(Records drawn from a dataset)
========
(* ===== verification/Destroy.v ===== *)
(** * The end of a test object

    [iperf_free_test] gives back what a test holds.  The model follows what is
    seen outside of the process and the timers that tests share; blocks of
    memory are only taken out of the test.  Nothing is left of it afterwards, so
    the result is the timers and the world. *)
From Stdlib Require Import Ascii String.
From S2P Require Import Prelude Double IperfTime Timer Text Cjson Iperf Error Sys Net Json Util Api Frame.
#[local] Open Scope Z_scope.

Definition free_members : P unit :=
  let! test := get_test in
  free_streams (Test.streams test) ;;
  cancel_timer Test.omit_timer (fun t => t) ;;
  cancel_timer Test.timer (fun t => t) ;;
  cancel_timer Test.stats_timer (fun t => t) ;;
  cancel_timer Test.reporter_timer (fun t => t) ;;
  upd (fun t => t <| Test.protocols := [] |>) ;;
  let! test := get_test in
  match Test.logfile test with
  | Some _ => upd (fun t => t <| Test.logfile := None |>) ;; iperf_close_logfile
  | None => mret tt
  end ;;
  upd (fun t => t <| Test.server_output_text := None |> <| Test.server_output_list := [] |>).
Definition iperf_free_test (s : prog) : option (timer_state * world) :=
  match free_members s with Some (_, s') => Some (tmr s', os s') | None => None end.

(** ** What a test holds *)

Definition maybe {A} (o : option A) : list A := match o with Some a => [a] | None => [] end.
Definition stream_files (sp : iperf_stream) : list fd :=
  Stream.buffer_fd sp :: (if 0 <=? Stream.diskfile_fd sp then [Stream.diskfile_fd sp] else []).
Definition log_file (t : iperf_test) : list fd := match Test.logfile t with Some _ => maybe (Test.outfile t) | None => [] end.
Definition files_of (t : iperf_test) : list fd := flat_map stream_files (Test.streams t) ++ log_file t.
Definition timers_of (t : iperf_test) : list loc :=
  flat_map (fun sp => maybe (Stream.send_timer sp)) (Test.streams t) ++
  maybe (Test.omit_timer t) ++ maybe (Test.timer t) ++ maybe (Test.stats_timer t) ++ maybe (Test.reporter_timer t).
(** The timers that are left without those at [ls]. *)
Definition without (ls : list loc) (ts : list atimer) : list atimer := foldl (fun ts l => remove_loc l ts) ts ls.

Lemma without_app ls ls' ts : without (ls ++ ls') ts = without ls' (without ls ts).
Proof. apply foldl_app. Qed.
Lemma without_elem ls : forall ts x, x ∈ without ls ts <-> x ∈ ts /\ x.1 ∉ ls.
Proof.
  induction ls as [|l ls IH]; intros ts x; [cbn; set_solver|]. change (without (l :: ls) ts) with (without ls (remove_loc l ts)). rewrite IH. unfold remove_loc. rewrite list_elem_of_filter. set_solver.
Qed.

(** With the timers [ls] running, the program closes [fs] and cancels [ls], and
    turns the test [t] into [t']. *)
Definition frees (t : iperf_test) (m : P unit) (t' : iperf_test) (fs : list fd) (ls : list loc) : Prop :=
  forall s ts free, tst s = t -> timers_repr (tmr s) ts free -> NoDup ls -> ls ⊆ ts.*1 ->
  (List.length fs <= List.length (script (os s)))%nat ->
  exists s' free', m s = Some (tt, s') /\ tst s' = t' /\ timers_repr (tmr s') (without ls ts) free' /\
    (trace (os s')).*1 = ((trace (os s)).*1 ++ map Cclose fs)%list /\
    List.length (script (os s)) = (List.length fs + List.length (script (os s')))%nat.

Lemma frees_then t t1 t2 m k fs1 fs2 ls1 ls2 : frees t m t1 fs1 ls1 -> frees t1 k t2 fs2 ls2 ->
  frees t (m ;; k) t2 (fs1 ++ fs2) (ls1 ++ ls2).
Proof.
  intros Hm Hk s ts free Ht Hr [Hd1 [Hdis Hd2]]%NoDup_app Hin Hlen. rewrite length_app in Hlen.
  destruct (Hm s ts free Ht Hr Hd1 ltac:(set_solver) ltac:(lia)) as (s1 & free1 & Hr1 & Ht1 & Hp1 & Htr1 & Hl1).
  destruct (Hk s1 (without ls1 ts) free1 Ht1 Hp1 Hd2) as (s2 & free2 & Hr2 & Ht2 & Hp2 & Htr2 & Hl2); [|lia|].
  { intros l Hl. assert (l ∈ ts.*1) as ([l' d] & -> & Hx)%list_elem_of_fmap by set_solver.
    apply list_elem_of_fmap. exists (l', d). split; [done|]. apply without_elem. cbn in *. set_solver. }
  exists s2, free2. rewrite (bind_run _ _ _ _ _ Hr1), without_app. split; [done|]. split; [done|]. split; [done|].
  rewrite Htr2, Htr1, map_app, length_app, app_assoc. split; [done|lia].
Qed.
(** A part that closes nothing, and one that cancels nothing either. *)
Lemma frees_quiet t t1 t2 m k fs ls1 ls2 : frees t m t1 [] ls1 -> frees t1 k t2 fs ls2 -> frees t (m ;; k) t2 fs (ls1 ++ ls2).
Proof. exact (frees_then t t1 t2 m k [] fs ls1 ls2). Qed.
Lemma frees_plain t t1 t2 m k fs ls : frees t m t1 [] [] -> frees t1 k t2 fs ls -> frees t (m ;; k) t2 fs ls.
Proof. exact (frees_then t t1 t2 m k [] fs [] ls). Qed.
Lemma frees_test t k t' fs ls : frees t (k t) t' fs ls -> frees t (mbnd get_test k) t' fs ls.
Proof. intros Hk s ts free Ht. rewrite bind_get_test, Ht. by apply Hk. Qed.
Lemma frees_upd t f : frees t (upd f) (f t) [] [].
Proof. intros s ts free <- Hr _ _ _. exists (s <| tst ::= f |>), free. cbn. by rewrite app_nil_r. Qed.
Lemma frees_nothing t : frees t (mret tt) t [] [].
Proof. intros s ts free <- Hr _ _ _. exists s, free. cbn. by rewrite app_nil_r. Qed.
Lemma frees_close t f k t' fs ls : frees t k t' fs ls -> frees t (do_os (sys (Cclose f)) ;; k) t' (f :: fs) ls.
Proof.
  intros Hk s ts free Ht Hr Hd Hin Hl. destruct (script (os s)) as [|x rest] eqn:E; [cbn in Hl; lia|].
  eassert (do_os (sys (Cclose f)) s = Some (x, _)) as Hc by (unfold do_os, lift, sys; rewrite E; reflexivity).
  rewrite (bind_run _ _ _ _ _ Hc). match type of Hc with _ = Some (_, ?u) => set (s1 := u) in * end.
  destruct (Hk s1 ts free Ht Hr Hd Hin) as (s' & free' & Hr' & Ht' & Hp' & Htr' & Hl'); [cbn in *; lia|]. exists s', free'.
  split; [exact Hr'|]. split; [done|]. split; [done|]. rewrite Htr'. cbn in *. rewrite fmap_app, <-app_assoc. split; [done|lia].
Qed.
Lemma frees_timer t l : frees t (do_tmr (tmr_cancel l)) t [] [l].
Proof.
  intros s ts free <- Hr _ Hin _. assert (l ∈ ts.*1) as ([l' d] & -> & Hx)%list_elem_of_fmap by set_solver.
  destruct (tmr_cancel_refines _ _ _ _ _ Hr Hx) as (st' & Hc & Hr'). exists (s <| tmr := st' |>), (l' :: free).
  unfold do_tmr, lift. cbn -[tmr_cancel] in Hc |- *. rewrite Hc. cbn. by rewrite app_nil_r.
Qed.
Lemma frees_maybe t get : frees t (cancel_timer get (fun t => t)) t [] (maybe (get t)).
Proof.
  unfold cancel_timer. apply frees_test. destruct (get t) as [l|]; [|apply frees_nothing].
  apply (frees_then t t t _ _ [] [] [l] []); [apply frees_timer|]. exact (frees_upd t (fun t => t)).
Qed.
Lemma frees_stream t sp : frees t (iperf_free_stream sp) t (stream_files sp) (maybe (Stream.send_timer sp)).
Proof.
  unfold iperf_free_stream, stream_files. apply frees_close.
  rewrite <-(app_nil_r (if 0 <=? _ then _ else _)). apply (frees_then t t t _ _ _ [] [] _).
  - destruct (_ <=? _); [by apply frees_close, frees_nothing|apply frees_nothing].
  - destruct (Stream.send_timer sp); [apply frees_timer|apply frees_nothing].
Qed.
Lemma frees_streams l : forall t, Test.streams t = l -> frees t (free_streams l) (t <| Test.streams := [] |>)
  (flat_map stream_files l) (flat_map (fun sp => maybe (Stream.send_timer sp)) l).
Proof.
  induction l as [|sp l IH]; intros t Hs; cbn [free_streams].
  - replace (t <| Test.streams := [] |>) with t by (destruct t; cbn in Hs; by subst). apply frees_nothing.
  - eapply frees_plain; [apply (frees_upd t)|].
    apply (frees_then _ _ _ _ _ (stream_files sp) (flat_map stream_files l) _ _ (frees_stream _ sp)). exact (IH (t <| Test.streams := l |>) eq_refl).
Qed.
Lemma frees_log t : frees t
  (match Test.logfile t with
   | Some _ => upd (fun t => t <| Test.logfile := None |>) ;; iperf_close_logfile
   | None => mret tt
   end)
  (match Test.logfile t with Some _ => t <| Test.logfile := None |> <| Test.outfile := None |> | None => t end) (log_file t) [].
Proof.
  unfold log_file. destruct (Test.logfile t); [|apply frees_nothing]. set (t1 := t <| Test.logfile := None |>).
  apply (frees_plain t t1); [exact (frees_upd t _)|]. unfold iperf_close_logfile. apply frees_test.
  change (Test.outfile t) with (Test.outfile t1). destruct (Test.outfile t1) as [o|] eqn:E.
  - by apply frees_close, frees_upd.
  - replace (t1 <| Test.outfile := None |>) with t1 by (destruct t; cbn in *; by subst). apply frees_nothing.
Qed.
Lemma frees_members t : exists t', frees t free_members t' (files_of t) (timers_of t).
Proof.
  eexists. unfold free_members, files_of, timers_of. apply frees_test. eapply frees_then; [by apply frees_streams|].
  set (t1 := t <| Test.streams := [] |>).
  eapply frees_quiet; [apply (frees_maybe t1 Test.omit_timer)|]. eapply frees_quiet; [apply (frees_maybe t1 Test.timer)|].
  eapply frees_quiet; [apply (frees_maybe t1 Test.stats_timer)|].
  rewrite <-(app_nil_r (maybe (Test.reporter_timer t))). eapply frees_quiet; [apply (frees_maybe t1 Test.reporter_timer)|].
  eapply frees_plain; [apply (frees_upd t1)|]. apply frees_test. change (log_file t) with (log_file (t1 <| Test.protocols := [] |>)). rewrite <-(app_nil_r (log_file _)).
  eapply (frees_then _ _ _ _ _ _ _ [] []); [apply (frees_log (t1 <| Test.protocols := [] |>))|apply frees_upd].
Qed.

(** C6. Destroying a test.  With the timers of the test and its streams running,
    each its own, and a system that answers, [iperf_free_test] comes to its end,
    never through a null or dangling pointer; it closes exactly the files behind
    the buffers of the streams, their data files and the log file, and of the
    timers exactly those of the test are gone: the others still run. *)
Theorem iperf_free_test_releases (s : prog) (ts : list atimer) (free : list loc) :
  timers_repr (tmr s) ts free -> NoDup (timers_of (tst s)) -> timers_of (tst s) ⊆ ts.*1 ->
  (List.length (files_of (tst s)) <= List.length (script (os s)))%nat ->
  exists st w ts' free', iperf_free_test s = Some (st, w) /\ timers_repr st ts' free' /\
    (forall x, x ∈ ts' <-> x ∈ ts /\ x.1 ∉ timers_of (tst s)) /\
    (trace w).*1 = (trace (os s)).*1 ++ map Cclose (files_of (tst s)).
Proof.
  intros Hr Hd Hin Hl. destruct (frees_members (tst s)) as (t' & Hf).
  destruct (Hf s ts free eq_refl Hr Hd Hin Hl) as (s' & free' & Hrun & _ & Hr' & Htr & _).
  exists (tmr s'), (os s'), (without (timers_of (tst s)) ts), free'. unfold iperf_free_test. rewrite Hrun. split; [done|]. split; [done|].
  split; [|done]. intros x. apply without_elem.
Qed.
(** A test with a timer of its own beside another one, a stream with two files
    and a log file. *)
Definition holding : prog :=
  Prog (Test.zero <| Test.stats_timer := Some 2%positive |> <| Test.logfile := Some "log"%string |> <| Test.outfile := Some 6 |>
          <| Test.streams := [Stream.zero <| Stream.buffer_fd := 8 |> <| Stream.diskfile_fd := 9 |>] |>)
       (two_timers d_once d_per) (World (repeat (Reply 0 0 [] []) 3) [] 0 0 0).
Lemma iperf_free_test_releases_witness :
  exists st w ts' free', iperf_free_test holding = Some (st, w) /\ timers_repr st ts' free' /\
    (forall x, x ∈ ts' <-> x ∈ [(1%positive, d_once); (2%positive, d_per)] /\ x.1 ∉ [2%positive]) /\
    (trace w).*1 = [Cclose 8; Cclose 9; Cclose 6].
Proof.
  apply (iperf_free_test_releases holding [(1%positive, d_once); (2%positive, d_per)] []).
  - exact demo_repr.
  - apply NoDup_singleton.
  - intros x ->%list_elem_of_singleton. right. by left.
  - cbn. lia.
Defined.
========
> Instructions for the task: Return, word for word, every line from the line with "Definition holding : prog" to the final line of the data.

> Solution:
Definition holding : prog :=
  Prog (Test.zero <| Test.stats_timer := Some 2%positive |> <| Test.logfile := Some "log"%string |> <| Test.outfile := Some 6 |>
          <| Test.streams := [Stream.zero <| Stream.buffer_fd := 8 |> <| Stream.diskfile_fd := 9 |>] |>)
       (two_timers d_once d_per) (World (repeat (Reply 0 0 [] []) 3) [] 0 0 0).
Lemma iperf_free_test_releases_witness :
  exists st w ts' free', iperf_free_test holding = Some (st, w) /\ timers_repr st ts' free' /\
    (forall x, x ∈ ts' <-> x ∈ [(1%positive, d_once); (2%positive, d_per)] /\ x.1 ∉ [2%positive]) /\
    (trace w).*1 = [Cclose 8; Cclose 9; Cclose 6].
Proof.
  apply (iperf_free_test_releases holding [(1%positive, d_once); (2%positive, d_per)] []).
  - exact demo_repr.
  - apply NoDup_singleton.
  - intros x ->%list_elem_of_singleton. right. by left.
  - cbn. lia.
Defined.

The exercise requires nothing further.